### EXERCISE INPUTS
(** * EduHaven SFU signalling: a shallow embedding of
      [Server/SFU/mediaRouter.js] (class [MediaRouter]) and of the Socket.IO
      handlers of [handleSFUOperations] (sfuHandlers.js).

    Conventions of the embedding.
    - A JS [Map] is an insertion-ordered association list ([JsMap]); a JS
      [Set] is an insertion-ordered duplicate-free list ([JsSet]).
    - Handles of mediasoup objects are represented by the id of the object.
    - mediasoup is an external library: what each of its calls answers is an
      input of the step (record [Engine]); every call made is appended to the
      [engine] trace of the media router.
    - Socket.IO is an external library: [Adapter] models its room table;
      every event delivered to a socket is appended to the [sent] trace.
    - Each handler runs to completion before the next one starts. *)

From Stdlib Require Import List String Bool Arith Lia.
Import ListNotations.
Open Scope string_scope.
Open Scope list_scope.

(** ** JS containers *)

Module JsMap.
Section WithValue.
Variable V : Type.

Definition t := list (string * V).

Definition empty : t := [].

(** [map.get(k)]: [None] stands for [undefined]. *)
Fixpoint get (k : string) (m : t) : option V :=
    match m with
    | [] => None
    | (k', v) :: m' => if String.eqb k k' then Some v else get k m'
    end.

Definition has (k : string) (m : t) : bool :=
    match get k m with Some _ => true | None => false end.

(** [map.set(k, v)]: an existing key keeps its position, a new one is
      appended. *)
Fixpoint set (k : string) (v : V) (m : t) : t :=
    match m with
    | [] => [(k, v)]
    | (k', v') :: m' =>
        if String.eqb k k' then (k, v) :: m' else (k', v') :: set k v m'
    end.

(** [map.delete(k)]. *)
Definition delete (k : string) (m : t) : t :=
    filter (fun kv => negb (String.eqb k (fst kv))) m.

Definition keys (m : t) : list string := map fst m.
End WithValue.

Arguments empty {V}.
Arguments get {V} k m.
Arguments has {V} k m.
Arguments set {V} k v m.
Arguments delete {V} k m.
Arguments keys {V} m.
End JsMap.

Module JsSet.
Definition t := list string.

Definition has (x : string) (s : t) : bool := existsb (String.eqb x) s.

Definition add (x : string) (s : t) : t :=
  if has x s then s else (s ++ [x])%list.

Definition delete (x : string) (s : t) : t :=
  filter (fun y => negb (String.eqb x y)) s.

Definition size (s : t) : nat := List.length s.
End JsSet.

(** ** Data model *)

(** Opaque JSON payloads (DTLS, ICE and RTP parameters, capabilities). *)
Definition Json := string.

(** The router object of mediasoup: its id and its [rtpCapabilities]. *)
Record Router := mkRouter {
  router_id : string;
  rtpCapabilities : Json
}.

(** Values of [this.transports]. *)
Record TransportInfo := mkTransportInfo {
  t_transport : string;
  t_peerId : string;
  t_roomId : string;
  t_direction : string
}.

(** Values of [this.producers]. *)
Record ProducerInfo := mkProducerInfo {
  p_producer : string;
  p_peerId : string;
  p_roomId : string;
  p_kind : string
}.

(** Values of [this.consumers]. *)
Record ConsumerInfo := mkConsumerInfo {
  c_consumer : string;
  c_peerId : string;
  c_roomId : string;
  c_producerId : string
}.

(** Values of [this.rooms]. *)
Record RoomInfo := mkRoomInfo {
  room_id : string;
  room_router : Router;
  room_peers : JsSet.t;
  createdAt : nat
}.

(** Calls made to mediasoup objects, in the order they are made. *)
Inductive EngineCall :=
| CreateWorker
| WorkerCreateRouter (worker : string)
| RouterCreateWebRtcTransport (router : string)
| TransportConnect (transport : string) (dtlsParameters : Json)
| TransportProduce (transport kind : string) (rtpParameters : Json)
| RouterCanConsume (router producerId : string)
| TransportConsume (transport producerId : string)
| ConsumerResume (consumer : string)
| ConsumerPause (consumer : string)
| ProducerClose (producer : string)
| ConsumerClose (consumer : string)
| TransportClose (transport : string)
| RouterClose (router : string)
| WorkerClose (worker : string).

(** The fields of [MediaRouter]; [listeners] are the sockets whose
    [newProducer] listener is registered on the emitter. *)
Record MediaRouter := mkMediaRouter {
  workers : list string;
  routers : JsMap.t Router;
  transports : JsMap.t TransportInfo;
  producers : JsMap.t ProducerInfo;
  consumers : JsMap.t ConsumerInfo;
  peers : JsMap.t unit;
  rooms : JsMap.t RoomInfo;
  listeners : list string;
  engine : list EngineCall
}.

(** Entries of [existingProducers]. *)
Record ProducerAd := mkProducerAd {
  ad_id : string;
  ad_peerId : string;
  ad_kind : string
}.

(** What [createWebRtcTransport] returns. *)
Record TransportParams := mkTransportParams {
  tp_id : string;
  iceParameters : Json;
  iceCandidates : Json;
  dtlsParameters : Json
}.

(** What [createConsumer] returns. *)
Record ConsumerParams := mkConsumerParams {
  cp_id : string;
  cp_producerId : string;
  cp_kind : string;
  cp_rtpParameters : Json
}.

(** Events the server emits to a socket. [ProducerClosed] carries the
    optional [peerId] field: the fan-out has it, the reply has not. *)
Inductive ServerEvent :=
| VideoRoomJoined (routerCapabilities : Json) (existingProducers : list ProducerAd)
| NewPeerJoined (peerId : string)
| VideoRoomError (error details : string)
| VideoRoomLeft (roomId : string)
| PeerLeft (peerId : string)
| TransportCreated (direction : option string) (transportParams : TransportParams)
| TransportError (error details : string)
| TransportConnected (transportId : string)
| ProducerCreated (id kind : string)
| NewProducerAvailable (peerId producerId kind : string)
| ProducerError (error details : string)
| ConsumerCreated (consumerInfo : ConsumerParams)
| ConsumerError (error details : string)
| ConsumerResumed (consumerId : string)
| ConsumerPaused (consumerId : string)
| ProducerClosed (peerId : option string) (producerId : string).

(** A delivery: the receiving socket and the event. *)
Definition Delivery := (string * ServerEvent)%type.

(** Socket.IO's room table: room name -> set of socket ids. *)
Definition Adapter := JsMap.t JsSet.t.

Record Server := mkServer {
  media : MediaRouter;
  adapter : Adapter;
  sent : list Delivery
}.

(** Events a socket sends to the server. *)
Inductive ClientEvent :=
| Connection
| JoinVideoRoom (roomId : string)
| LeaveVideoRoom (roomId : string)
| CreateTransport (roomId : string) (direction : option string)
| ConnectTransport (transportId : string) (dtls : Json)
| CreateProducer (transportId kind : string) (rtpParameters : Json) (roomId : string)
| CreateConsumer (transportId producerId : string) (rtpCaps : Json)
| ResumeConsumer (consumerId : string)
| PauseConsumer (consumerId : string)
| CloseProducer (producerId roomId : string)
| Disconnect.

(** ** The answers of mediasoup *)

Inductive result (A : Type) : Type :=
| Ok (a : A)
| Throw (message : string).
Arguments Ok {A} a.
Arguments Throw {A} message.

(** What mediasoup and the clock answer during one handler. *)
Record Engine := mkEngine {
  createWorker : result string;
  createRouter : result Router;
  now : nat;
  createWebRtcTransport_ : result TransportParams;
  connect : result unit;
  produce : result string;
  canConsume : bool;
  consume : result ConsumerParams;
  resume : result unit;
  pause : result unit
}.

(** ** State updates *)

Definition with_workers (f : list string -> list string) (m : MediaRouter) : MediaRouter :=
  mkMediaRouter (f (workers m)) (routers m) (transports m) (producers m)
    (consumers m) (peers m) (rooms m) (listeners m) (engine m).

Definition with_routers (f : JsMap.t Router -> JsMap.t Router) (m : MediaRouter) : MediaRouter :=
  mkMediaRouter (workers m) (f (routers m)) (transports m) (producers m)
    (consumers m) (peers m) (rooms m) (listeners m) (engine m).

Definition with_transports (f : JsMap.t TransportInfo -> JsMap.t TransportInfo)
    (m : MediaRouter) : MediaRouter :=
  mkMediaRouter (workers m) (routers m) (f (transports m)) (producers m)
    (consumers m) (peers m) (rooms m) (listeners m) (engine m).

Definition with_producers (f : JsMap.t ProducerInfo -> JsMap.t ProducerInfo)
    (m : MediaRouter) : MediaRouter :=
  mkMediaRouter (workers m) (routers m) (transports m) (f (producers m))
    (consumers m) (peers m) (rooms m) (listeners m) (engine m).

Definition with_consumers (f : JsMap.t ConsumerInfo -> JsMap.t ConsumerInfo)
    (m : MediaRouter) : MediaRouter :=
  mkMediaRouter (workers m) (routers m) (transports m) (producers m)
    (f (consumers m)) (peers m) (rooms m) (listeners m) (engine m).

Definition with_rooms (f : JsMap.t RoomInfo -> JsMap.t RoomInfo) (m : MediaRouter) : MediaRouter :=
  mkMediaRouter (workers m) (routers m) (transports m) (producers m)
    (consumers m) (peers m) (f (rooms m)) (listeners m) (engine m).

Definition with_listeners (f : list string -> list string) (m : MediaRouter) : MediaRouter :=
  mkMediaRouter (workers m) (routers m) (transports m) (producers m)
    (consumers m) (peers m) (rooms m) (f (listeners m)) (engine m).

(** A call to a mediasoup object is recorded at the end of the trace. *)
Definition log (c : EngineCall) (m : MediaRouter) : MediaRouter :=
  mkMediaRouter (workers m) (routers m) (transports m) (producers m)
    (consumers m) (peers m) (rooms m) (listeners m) (engine m ++ [c]).

Definition on_media (f : MediaRouter -> MediaRouter) (s : Server) : Server :=
  mkServer (f (media s)) (adapter s) (sent s).

Definition on_adapter (f : Adapter -> Adapter) (s : Server) : Server :=
  mkServer (media s) (f (adapter s)) (sent s).

Definition deliver (ds : list Delivery) (s : Server) : Server :=
  mkServer (media s) (adapter s) (sent s ++ ds).

(** The six registry tables of the media router. *)
Definition tables (m : MediaRouter) :=
  (routers m, transports m, producers m, consumers m, peers m, rooms m).

(** ** Socket.IO: rooms, [socket.emit] and [socket.to(room).emit] *)

(** [socket.join(room)]. *)
Definition adapter_join (sid room : string) (a : Adapter) : Adapter :=
  match JsMap.get room a with
  | None => JsMap.set room [sid] a
  | Some members => JsMap.set room (JsSet.add sid members) a
  end.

### TASK BRIEF
Wherever the word "Fixpoint" appears in the entries above, copy that whole line.

### SOLUTION
Fixpoint get (k : string) (m : t) : option V :=
Fixpoint set (k : string) (v : V) (m : t) : t :=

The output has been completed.